Demystifying the Kubernetes Iceberg: Part 3
Anton Sankov
In case you missed parts one and two. Flant’s iceberg was essentially the CNCF Landscape on an iceberg. There were TONS of overlapping projects in there that maybe at one point or another you decide on. For CNI, Cilium seems to be the front runner. You knowing that took a big chunk of that iceberg out. Linkerd is lighter weight than Istio which could give you a better bang for your buck (so make sure you test at test at least whatever feels best for you). Also, your cloud vendor probably has a managed service mesh you could use too. If you can compile your code to run on arm64/aarch64, you’re really going to see some serious improvements.

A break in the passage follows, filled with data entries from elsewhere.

(** C3 (as amended).  With an established baseline confidence of 0.90 and
    a confidence threshold of 0.10, a drift check whose window average
    confidence is 0.70 appends a confidence alert of severity high, and one
    whose window average confidence is 0.50 appends a confidence alert of
    severity critical. *)
Theorem confidence_drift_from_090 now svc name history base c sev :
  (name, history) ∈ performance_history svc ->
  (10 <= length history)%nat ->
  baseline_metrics svc !! name = Some base ->
  base !! "confidence" = Some 0.90%float ->
  ("confidence", 0.10%float) ∈ drift_thresholds svc ->
  np_mean (confidence <$> Py.last_n 100 history) = c ->
  (c = 0.70%float /\ sev = "high") \/ (c = 0.50%float /\ sev = "critical") ->
  exists a, a ∈ new_alerts now svc /\
    alert_model_name a = name /\ metric_name a = "confidence" /\
    current_value a = c /\ baseline_value a = 0.90%float /\
    severity a = sev.
Proof.
  intros Hin Hlen Hb Hconf Hmt Hmean Hcase.
  assert (Hne : base <> ∅).
  { intros ->. by rewrite lookup_empty in Hconf. }
  assert (Hwin : Py.last_n 100 history <> []).
  { apply last_n_nonempty; [lia|]. destruct history; [simpl in Hlen; lia|done]. }
  pose proof (average_lookup_confidence _ Hwin) as Hcur. rewrite Hmean in Hcur.
  assert (Hlt : PrimFloat.ltb 0.10
                  (drift_fraction "confidence" c 0.90%float) = true).
  { destruct Hcase as [[-> _] | [-> _]]; reflexivity. }
  destruct (check_appends now svc name history base "confidence" 0.10%float)
    as (a & Ha & Hn & Hm & Hc & Hbv & Hd & _ & Hs); try done.
  { by rewrite Hconf. }
  { by rewrite Hcur, Hconf. }
  rewrite Hcur in Hc. rewrite Hconf in Hbv. simpl in Hc, Hbv.
  exists a. repeat split; try done.
  rewrite Hs, Hd, Hc, Hbv.
  destruct Hcase as [[-> ->] | [-> ->]]; reflexivity.
Qed.
Lemma equalArrays_loop_total array other :
  (∀ x y, x ∈ array → is_Some (equalFunc x y)) →
  is_Some (equalArrays_loop equalFunc array other).
Proof.
  revert other. induction array as [|x array IH]; intros [|y other] Hall;
    simpl; try done.
  assert (is_Some (equalArrays_loop equalFunc array other)) as Hrest.
  { apply IH. intros x' y' Hx'. apply Hall. by right. }
  destruct (strict_eq x y); [done|].
  destruct (Hall x y) as [[] ->]; [by left|done|done].
Qed.

Lemma equalObjects_loop_total objProps object other :
  (∀ k y, k ∈ objProps → is_Some (equalFunc (get_field k object) y)) →
  is_Some (equalObjects_loop equalFunc objProps object other).
Proof.
  induction objProps as [|key objProps IH]; intros Hall; simpl; [done|].
  assert (is_Some (equalObjects_loop equalFunc objProps object other))
    as Hrest.
  { apply IH. intros k y Hk. apply Hall. by right. }
  destruct (strict_eq _ _); [done|].
  destruct (Hall key (get_field key other)) as [[] ->]; [by left|done|done].
Qed.

Lemma equalObjects_total object other :
  (∀ x y, x ∈ object.*2 → is_Some (equalFunc x y)) →
  is_Some (equalObjects equalFunc object other).
Proof.
  intros Hall. unfold equalObjects. destruct (negb _); [done|].
  destruct (negb _); [done|]. apply equalObjects_loop_total.
  intros k y Hk. by apply Hall, get_field_children.
Qed.

Lemma equalArrays_total array other :
  (∀ x y, x ∈ array → is_Some (equalFunc x y)) →
  is_Some (equalArrays equalFunc array other).
Proof.
  intros Hall. unfold equalArrays. destruct (negb _); [done|].
  by apply equalArrays_loop_total.
Qed.
End loops_total.

Lemma ranked_children rk h l o x :
  ranked rk h → h !! l = Some o → x ∈ children o →
  (value_rank rk x ≤ rk l)%nat.
Proof.
  intros Hr Hl Hx. pose proof (map_Forall_lookup_1 _ _ _ _ Hr Hl) as Hall.
  simpl in Hall. rewrite Forall_forall in Hall. by apply Hall.
Qed.

Lemma baseIsEqual_total rk h d v o :
  ranked rk h → (value_rank rk v ≤ d)%nat →
  is_Some (baseIsEqual (S d) h v o).
Proof.
  intros Hr. revert v o. induction d as [|d IH]; intros v o Hv;
    rewrite baseIsEqual_unfold; (destruct (strict_eq v o); [done|]);
    destruct v as [| | | | | |l1], o as [| | | | | |l2]; simpl in *;
    try done; try lia.
  destruct (h !! l1) as [[a|a|? ?]|] eqn:H1; try done;
    destruct (h !! l2) as [[b|b|? ?]|] eqn:H2; try done.
  - apply equalObjects_total. intros x y Hx. apply IH.
    pose proof (ranked_children rk h l1 (OPlain a) x Hr H1 Hx). lia.
  - apply equalArrays_total. intros x y Hx. apply IH.
    pose proof (ranked_children rk h l1 (OArray a) x Hr H1 Hx). lia.
Qed.

Lemma isEqual_fresh_total rk h d object other :
  ranked rk h → (∀ x, x ∈ object.*2 → (value_rank rk x ≤ d)%nat) →
  is_Some (isEqual_fresh (S (S d)) h object other).
Proof.
  intros Hr Hd. simpl isEqual_fresh. apply equalObjects_total.
  intros x y Hx. apply baseIsEqual_total with rk; [done|by apply Hd].
Qed.

(** ** The deletion step *)

Lemma delete_property_lookup_ne h v k l :
  v ≠ VRef l → delete_property h v k !! l = h !! l.
Proof.
  intros Hv. unfold delete_property. destruct v as [| | | | | |l0]; try done.
  destruct (h !! l0) as [[fs|?|? ?]|] eqn:H0; try done.
  apply lookup_insert_ne. congruence.
Qed.

Lemma delete_property_lookup_eq h k l :
  delete_property h (VRef l) k !! l =
  match h !! l with
  | Some (OPlain fs) => Some (OPlain (delete_field k fs))
  | c => c
  end.
Proof.
  unfold delete_property. destruct (h !! l) as [[fs|?|? ?]|] eqn:H0; try done.
  apply lookup_insert_eq.
Qed.

Lemma delete_property_lookup h v k l :
  delete_property h v k !! l =
  match h !! l with
  | Some (OPlain fs) =>
      Some (OPlain (if decide (v = VRef l) then delete_field k fs else fs))
  | c => c
  end.
Proof.
  destruct (decide (v = VRef l)) as [->|Hne].
  - apply delete_property_lookup_eq.
  - rewrite delete_property_lookup_ne by done. by destruct (h !! l) as [[]|].
Qed.

Lemma own_props_delete_property h v k l :
  own_props (delete_property h v k) l =
  (λ fs, if decide (v = VRef l) then delete_field k fs else fs) <$> own_props h l.
Proof.
  unfold own_props. rewrite delete_property_lookup.
  by destruct (h !! l) as [[]|].
Qed.

Lemma is_function_delete_property h v k x :
  is_function (delete_property h v k) x = is_function h x.
Proof.
  destruct x as [| | | | | |l]; try done. simpl.
  rewrite delete_property_lookup. by destruct (h !! l) as [[]|].
Qed.

Lemma source_text_delete_property h v k x :
  source_text (delete_property h v k) x = source_text h x.
Proof.
  unfold source_text. destruct x as [| | | | | |l]; try done. simpl.
  rewrite delete_property_lookup. by destruct (h !! l) as [[]|].
Qed.

Lemma heap_ok_delete_property h v k :
  heap_ok h → heap_ok (delete_property h v k).
Proof.
  intros Hok l o. rewrite delete_property_lookup.
  destruct (h !! l) as [[fs|a|s c]|] eqn:Hl; intros [= <-]; simpl; try done.
  pose proof (heap_ok_lookup _ _ _ Hok Hl) as Hnd.
  case_decide; [by apply NoDup_keys_delete|done].
Qed.

Lemma ranked_delete_property rk h v k :
  ranked rk h → ranked rk (delete_property h v k).
Proof.
  intros Hr l o. rewrite delete_property_lookup.
  destruct (h !! l) as [[fs|a|s c]|] eqn:Hl; intros [= <-]; simpl; try done.
  - apply Forall_forall. intros x Hx.
    apply (ranked_children rk h l (OPlain fs)); [done|done|]. simpl.
    case_decide; [by eapply children_delete_field|done].
  - apply Forall_forall. intros x Hx.
    by apply (ranked_children rk h l (OArray a)).
Qed.

(** ** The comparison of the callables *)

Lemma every_true callback array :
  every callback array = Some (Normal true) ↔
  ∀ fn, fn ∈ array → callback fn = Some (Normal true).
Proof.
  induction array as [|fn array IH]; simpl.
  - split; [intros _ fn Hfn; by apply elem_of_nil in Hfn | done].
  - split.
    + intros He fn' [->|Hfn']%elem_of_cons.
      * by destruct (callback fn) as [[[]|]|].
      * apply IH; [|done]. by destruct (callback fn) as [[[]|]|].
    + intros Hall. rewrite (Hall fn) by (by left).
      apply IH. intros fn' Hfn'. apply Hall. by right.
Qed.

Lemma every_false callback array :
  every callback array = Some (Normal false) →
  ∃ fn, fn ∈ array ∧ callback fn = Some (Normal false).
Proof.
  induction array as [|fn array IH]; simpl; [done|].
  destruct (callback fn) as [[[]|]|] eqn:Hc; try done.
  - intros (fn' & ? & ?)%IH. exists fn'. split; [by right|done].
  - intros _. exists fn. split; [by left|done].
Qed.

Lemma every_Normal callback (test : string → bool) array :
  (∀ fn, fn ∈ array → callback fn = Some (Normal (test fn))) →
  every callback array = Some (Normal (forallb test array)).
Proof.
  induction array as [|fn array IH]; intros Hall; simpl; [done|].
  rewrite (Hall fn) by (by left). destruct (test fn); simpl; [|done].
  apply IH. intros fn' Hfn'. apply Hall. by right.
Qed.

Lemma toString_Normal h v text :
  toString h v = Some (Normal text) ↔ source_text h v = Some text.
Proof.
  unfold toString, source_text. destruct v as [| | | | | |l]; simpl; try done.
  destruct (h !! l) as [[]|]; simpl; try done.
  split; by intros [= ->].
Qed.

Lemma source_text_is_function h v :
  is_function h v = true ↔ is_Some (source_text h v).
Proof.
  unfold is_function, source_text. destruct v as [| | | | | |l]; simpl;
    try (split; [done|by intros [? ?]]).
  destruct (h !! l) as [[]|]; simpl; try (split; [done|by intros [? ?]]).
Qed.

Lemma same_source_texts h prev next fn t1 t2 :
  source_text h (get_field fn prev) = Some t1 →
  source_text h (get_field fn next) = Some t2 →
  same_source h prev next fn = Some (Normal (String.eqb t1 t2)).
Proof.
  intros H1%toString_Normal H2%toString_Normal. unfold same_source.
  by rewrite H1, H2.
Qed.

Lemma same_source_inv h prev next fn b :
  same_source h prev next fn = Some (Normal b) →
  ∃ t1 t2, source_text h (get_field fn prev) = Some t1 ∧
           source_text h (get_field fn next) = Some t2 ∧
           b = String.eqb t1 t2.
Proof.
  unfold same_source.
  destruct (toString h (get_field fn prev)) as [[t1|]|] eqn:H1; try done.
  destruct (toString h (get_field fn next)) as [[t2|]|] eqn:H2; try done.
  intros [= <-]. exists t1, t2. by rewrite <- !toString_Normal.
Qed.

Lemma elem_of_functions h object fn :
  fn ∈ functions h object ↔
  fn ∈ keys object ∧ is_function h (get_field fn object) = true.
Proof. unfold functions. rewrite list_elem_of_filter. tauto. Qed.

Lemma every_same_source_true h prev next :
  every (same_source h prev next) (functions h prev) = Some (Normal true) ↔
  same_callables h prev next.
Proof.
  rewrite every_true. unfold same_callables. split.
  - intros Hall fn Hfn.
    destruct (same_source_inv _ _ _ _ _ (Hall fn Hfn)) as (t1 & t2 & H1 & H2 & He).
    symmetry in He. apply String.eqb_eq in He as <-. by exists t1.
  - intros Hall fn Hfn. destruct (Hall fn Hfn) as (t & H1 & H2).
    rewrite (same_source_texts _ _ _ _ _ _ H1 H2). by rewrite String.eqb_refl.
Qed.

Lemma every_same_source_false h prev next :
  every (same_source h prev next) (functions h prev) = Some (Normal false) →
  ¬ same_callables h prev next.
Proof.
  intros (fn & Hfn & Hs)%every_false Hall.
  destruct (same_source_inv _ _ _ _ _ Hs) as (t1 & t2 & H1 & H2 & He).
  destruct (Hall fn Hfn) as (t & H1' & H2').
  rewrite H1 in H1'. rewrite H2 in H2'. injection H1' as ->. injection H2' as ->.
  by rewrite String.eqb_refl in He.
Qed.

(** ** [shouldUpdate], step by step *)

Lemma shouldUpdate_throws fuel h prevProps nextProps prev0 :
  own_props h prevProps = Some prev0 →
  is_nullish (get_field "options" prev0) = true →
  shouldUpdate fuel h prevProps nextProps
  = Some (h, Throw (TypeError "mapTypeId")).
Proof. intros Hp Hn. unfold shouldUpdate. rewrite Hp. simpl. by rewrite Hn. Qed.

Lemma shouldUpdate_compares fuel h prevProps nextProps prev0 prev next :
  own_props h prevProps = Some prev0 →
  is_nullish (get_field "options" prev0) = false →
  own_props (after_delete h prev0) prevProps = Some prev →
  own_props (after_delete h prev0) nextProps = Some next →
  shouldUpdate fuel h prevProps nextProps =
  let h' := after_delete h prev0 in
  match isEqual_fresh fuel h' (non_callable h' prev) (non_callable h' next) with
  | Some true =>
      match every (same_source h' prev next) (functions h' prev) with
      | Some r => Some (h', r)
      | None => None
      end
  | Some false => Some (h', Normal false)
  | None => None
  end.
Proof.
  intros Hp Hn Hp' Hn'. unfold shouldUpdate. rewrite Hp. simpl. rewrite Hn.
  rewrite Hp'. simpl. rewrite Hn'. simpl. unfold non_callable.
  destruct (isEqual_fresh _ _ _ _) as [[]|]; simpl; [|done|done].
  by destruct (every _ _).
Qed.

Lemma own_props_after_delete h prev0 l fs :
  own_props h l = Some fs →
  own_props (after_delete h prev0) l =
  Some (if decide (get_field "options" prev0 = VRef l)
        then delete_field "mapTypeId" fs else fs).
Proof.
  intros Hl. unfold after_delete. rewrite own_props_delete_property, Hl. done.
Qed.

Lemma own_props_after_delete_inv h prev0 l fs' :
  own_props (after_delete h prev0) l = Some fs' →
  ∃ fs, own_props h l = Some fs.
Proof.
  unfold after_delete. rewrite own_props_delete_property.
  destruct (own_props h l) as [fs|]; [eauto|done].
Qed.

Lemma heap_ok_own_props h l fs :
  heap_ok h → own_props h l = Some fs → NoDup (keys fs).
Proof.
  intros Hok. unfold own_props.
  destruct (h !! l) as [[fs'|?|? ?]|] eqn:Hl; try done.
  intros [= <-]. by eapply heap_ok_lookup.
Qed.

Go with what works for your teams that have to work on the clusters every day. Not necessarily the cheapest thing over the next four years.
XMODEM in 2022
Matt Keeter
“How did I find myself writing a new implementation of a 45-year old protocol?”
How to Store an SSH Key on a Yubikey
Xe
“Using a password to encrypt the private key is a viable option, but the UX for that is hot garbage. It’s allegedly the future, so surely we MUST have some way to make this all better, right?” There is; since OpenSSH 8.2. I haven’t done it yet because my workflow hasn’t been terrible. But, that’d be way more secure.
Kubernetes RBAC: Implementation and Best Practices
James Walker, Contain IQ
“Role-based access control lets you use organizational user roles to restrict access to resources. In this guide, you’ll learn how to apply this in Kubernetes and best practices for doing so.” Back to basics, bookmark quality link, y’all.
git-noter/gitnoter
An open source, markdown-based, self-hosted note taking webapp
atsign-foundation/sshnoports
“ssh no ports provides ssh to a remote Linux device with out that device having any ports open” Shit sounds crazy but, yeah, we’re in crazy so it makes sense.